RAW DATA -
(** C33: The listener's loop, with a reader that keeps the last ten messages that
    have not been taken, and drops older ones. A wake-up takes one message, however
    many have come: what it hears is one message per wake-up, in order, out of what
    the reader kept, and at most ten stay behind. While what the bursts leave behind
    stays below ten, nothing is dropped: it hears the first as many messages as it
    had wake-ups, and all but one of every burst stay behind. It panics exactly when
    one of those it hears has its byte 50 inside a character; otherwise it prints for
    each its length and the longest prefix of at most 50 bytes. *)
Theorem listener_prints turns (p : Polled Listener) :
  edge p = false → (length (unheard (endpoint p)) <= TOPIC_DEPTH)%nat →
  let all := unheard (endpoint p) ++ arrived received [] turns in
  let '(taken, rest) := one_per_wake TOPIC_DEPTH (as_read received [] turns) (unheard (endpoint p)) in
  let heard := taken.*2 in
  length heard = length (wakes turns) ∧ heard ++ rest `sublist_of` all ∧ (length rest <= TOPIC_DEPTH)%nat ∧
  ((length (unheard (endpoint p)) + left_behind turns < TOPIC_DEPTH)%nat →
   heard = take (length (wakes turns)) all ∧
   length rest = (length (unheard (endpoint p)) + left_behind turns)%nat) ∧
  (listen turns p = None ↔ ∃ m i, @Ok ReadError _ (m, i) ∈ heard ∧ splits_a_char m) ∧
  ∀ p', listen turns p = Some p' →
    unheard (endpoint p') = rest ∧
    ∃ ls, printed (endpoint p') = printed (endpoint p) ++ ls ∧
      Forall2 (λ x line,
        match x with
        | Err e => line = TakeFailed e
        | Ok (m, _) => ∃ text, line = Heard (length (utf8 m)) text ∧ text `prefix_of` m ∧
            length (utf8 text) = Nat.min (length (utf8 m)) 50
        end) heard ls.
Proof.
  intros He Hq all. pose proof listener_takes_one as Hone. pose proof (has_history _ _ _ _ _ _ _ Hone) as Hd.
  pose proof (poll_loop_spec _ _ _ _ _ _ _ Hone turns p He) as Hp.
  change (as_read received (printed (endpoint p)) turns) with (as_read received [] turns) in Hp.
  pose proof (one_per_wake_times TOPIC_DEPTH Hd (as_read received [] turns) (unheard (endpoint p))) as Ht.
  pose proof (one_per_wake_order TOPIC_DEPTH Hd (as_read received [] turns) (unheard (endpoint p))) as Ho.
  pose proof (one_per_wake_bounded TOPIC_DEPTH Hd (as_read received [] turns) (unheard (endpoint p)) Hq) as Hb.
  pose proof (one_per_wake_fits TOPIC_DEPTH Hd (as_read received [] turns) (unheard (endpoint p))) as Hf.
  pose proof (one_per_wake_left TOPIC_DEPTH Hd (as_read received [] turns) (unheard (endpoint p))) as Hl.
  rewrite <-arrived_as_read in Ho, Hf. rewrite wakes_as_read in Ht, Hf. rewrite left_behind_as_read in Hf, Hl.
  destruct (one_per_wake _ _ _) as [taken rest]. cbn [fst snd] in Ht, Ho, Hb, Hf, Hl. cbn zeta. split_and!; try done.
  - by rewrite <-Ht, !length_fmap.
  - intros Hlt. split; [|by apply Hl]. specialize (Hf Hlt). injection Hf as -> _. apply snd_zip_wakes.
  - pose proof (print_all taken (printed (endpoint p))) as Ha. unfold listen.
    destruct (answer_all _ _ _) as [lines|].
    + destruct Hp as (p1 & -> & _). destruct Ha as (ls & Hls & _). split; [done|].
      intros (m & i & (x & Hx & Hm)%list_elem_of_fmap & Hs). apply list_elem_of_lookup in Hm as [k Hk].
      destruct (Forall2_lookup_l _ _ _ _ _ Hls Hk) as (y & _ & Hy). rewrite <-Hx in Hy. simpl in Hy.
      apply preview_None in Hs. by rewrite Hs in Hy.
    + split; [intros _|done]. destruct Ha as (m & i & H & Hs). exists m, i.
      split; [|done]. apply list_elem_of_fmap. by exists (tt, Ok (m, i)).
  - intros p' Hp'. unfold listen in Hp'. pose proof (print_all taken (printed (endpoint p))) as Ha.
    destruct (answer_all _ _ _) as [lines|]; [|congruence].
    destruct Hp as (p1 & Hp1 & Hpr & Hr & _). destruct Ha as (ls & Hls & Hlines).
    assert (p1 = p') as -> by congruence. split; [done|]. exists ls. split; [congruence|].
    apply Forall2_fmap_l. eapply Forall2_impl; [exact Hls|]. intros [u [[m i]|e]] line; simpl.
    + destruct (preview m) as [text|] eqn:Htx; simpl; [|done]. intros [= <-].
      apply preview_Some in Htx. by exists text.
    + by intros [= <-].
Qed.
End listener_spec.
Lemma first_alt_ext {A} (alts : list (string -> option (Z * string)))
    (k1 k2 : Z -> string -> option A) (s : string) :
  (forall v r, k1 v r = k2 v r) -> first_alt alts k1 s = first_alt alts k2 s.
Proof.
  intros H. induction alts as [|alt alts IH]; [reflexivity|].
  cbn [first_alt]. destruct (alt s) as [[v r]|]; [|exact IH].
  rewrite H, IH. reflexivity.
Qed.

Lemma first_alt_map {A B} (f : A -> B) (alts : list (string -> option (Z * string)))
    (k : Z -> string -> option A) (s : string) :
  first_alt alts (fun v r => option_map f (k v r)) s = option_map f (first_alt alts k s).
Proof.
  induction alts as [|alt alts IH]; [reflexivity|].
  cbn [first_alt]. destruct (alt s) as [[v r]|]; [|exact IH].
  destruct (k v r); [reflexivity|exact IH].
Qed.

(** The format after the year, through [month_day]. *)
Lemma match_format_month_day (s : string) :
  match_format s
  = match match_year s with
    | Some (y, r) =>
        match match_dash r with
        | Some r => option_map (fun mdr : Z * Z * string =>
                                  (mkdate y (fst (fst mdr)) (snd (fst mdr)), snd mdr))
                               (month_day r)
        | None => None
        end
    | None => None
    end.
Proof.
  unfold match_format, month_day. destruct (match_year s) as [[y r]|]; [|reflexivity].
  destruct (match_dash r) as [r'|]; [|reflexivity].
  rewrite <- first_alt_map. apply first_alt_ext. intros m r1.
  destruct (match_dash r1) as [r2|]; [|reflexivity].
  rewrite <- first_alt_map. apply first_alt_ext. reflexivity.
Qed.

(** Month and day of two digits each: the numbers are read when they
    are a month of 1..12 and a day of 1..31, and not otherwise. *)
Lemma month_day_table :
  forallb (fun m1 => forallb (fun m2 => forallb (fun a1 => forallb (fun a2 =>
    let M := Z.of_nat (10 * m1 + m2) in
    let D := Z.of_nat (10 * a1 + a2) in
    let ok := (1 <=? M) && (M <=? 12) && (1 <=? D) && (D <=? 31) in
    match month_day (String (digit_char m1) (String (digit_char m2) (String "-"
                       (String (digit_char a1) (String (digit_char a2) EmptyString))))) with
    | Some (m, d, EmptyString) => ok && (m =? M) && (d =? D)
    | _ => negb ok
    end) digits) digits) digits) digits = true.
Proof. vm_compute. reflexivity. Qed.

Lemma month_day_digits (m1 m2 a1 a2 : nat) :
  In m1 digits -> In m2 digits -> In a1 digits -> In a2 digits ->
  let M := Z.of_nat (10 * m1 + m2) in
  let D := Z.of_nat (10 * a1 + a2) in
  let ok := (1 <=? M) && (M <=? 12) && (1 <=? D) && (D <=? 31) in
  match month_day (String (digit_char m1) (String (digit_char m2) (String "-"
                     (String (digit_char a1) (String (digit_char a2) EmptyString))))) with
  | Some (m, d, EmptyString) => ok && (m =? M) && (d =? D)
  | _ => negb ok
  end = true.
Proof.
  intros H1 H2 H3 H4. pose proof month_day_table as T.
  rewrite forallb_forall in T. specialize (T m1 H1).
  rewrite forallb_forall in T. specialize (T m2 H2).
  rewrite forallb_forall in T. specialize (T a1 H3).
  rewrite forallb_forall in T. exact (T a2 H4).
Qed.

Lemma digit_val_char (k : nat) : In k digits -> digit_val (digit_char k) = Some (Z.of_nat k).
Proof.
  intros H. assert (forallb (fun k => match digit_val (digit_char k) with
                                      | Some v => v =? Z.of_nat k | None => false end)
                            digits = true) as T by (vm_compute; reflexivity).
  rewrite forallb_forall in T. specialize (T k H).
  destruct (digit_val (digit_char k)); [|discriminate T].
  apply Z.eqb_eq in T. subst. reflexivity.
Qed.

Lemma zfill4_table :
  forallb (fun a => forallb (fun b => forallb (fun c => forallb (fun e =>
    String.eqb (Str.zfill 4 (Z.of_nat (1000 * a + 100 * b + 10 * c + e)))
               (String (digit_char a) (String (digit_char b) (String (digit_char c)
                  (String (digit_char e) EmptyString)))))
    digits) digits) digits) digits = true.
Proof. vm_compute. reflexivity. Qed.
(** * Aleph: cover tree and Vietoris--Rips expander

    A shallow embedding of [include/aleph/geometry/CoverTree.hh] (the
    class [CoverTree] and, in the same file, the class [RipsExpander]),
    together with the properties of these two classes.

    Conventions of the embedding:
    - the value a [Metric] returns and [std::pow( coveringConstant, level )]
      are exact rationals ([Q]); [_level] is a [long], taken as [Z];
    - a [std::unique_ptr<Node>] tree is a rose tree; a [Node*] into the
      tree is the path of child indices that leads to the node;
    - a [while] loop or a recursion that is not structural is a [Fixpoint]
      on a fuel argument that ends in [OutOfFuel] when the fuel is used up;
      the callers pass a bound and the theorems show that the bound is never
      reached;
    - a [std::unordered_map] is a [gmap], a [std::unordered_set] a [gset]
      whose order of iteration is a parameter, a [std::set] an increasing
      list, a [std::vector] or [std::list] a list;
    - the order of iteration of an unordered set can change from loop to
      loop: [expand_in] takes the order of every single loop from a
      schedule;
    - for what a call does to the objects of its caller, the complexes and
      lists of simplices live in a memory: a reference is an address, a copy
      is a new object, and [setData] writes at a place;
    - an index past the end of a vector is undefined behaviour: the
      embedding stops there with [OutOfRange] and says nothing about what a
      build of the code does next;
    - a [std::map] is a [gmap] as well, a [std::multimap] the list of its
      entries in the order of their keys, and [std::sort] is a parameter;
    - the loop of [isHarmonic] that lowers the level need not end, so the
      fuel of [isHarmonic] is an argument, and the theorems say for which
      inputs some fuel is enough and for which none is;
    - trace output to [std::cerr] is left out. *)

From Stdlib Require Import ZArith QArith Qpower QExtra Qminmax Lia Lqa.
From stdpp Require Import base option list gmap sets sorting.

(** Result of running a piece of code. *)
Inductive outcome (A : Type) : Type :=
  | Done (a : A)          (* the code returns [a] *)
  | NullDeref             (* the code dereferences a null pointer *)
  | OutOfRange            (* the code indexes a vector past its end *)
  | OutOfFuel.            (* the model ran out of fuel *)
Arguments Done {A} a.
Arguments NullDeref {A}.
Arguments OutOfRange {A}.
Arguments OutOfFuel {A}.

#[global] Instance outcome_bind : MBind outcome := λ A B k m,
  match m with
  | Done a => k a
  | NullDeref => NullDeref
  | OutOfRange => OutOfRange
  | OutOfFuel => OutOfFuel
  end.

EXERCISE OBJECTIVE - Looking at the material above, count the lines that hold "many" and give the total alone.

ANSWER SECTION - 2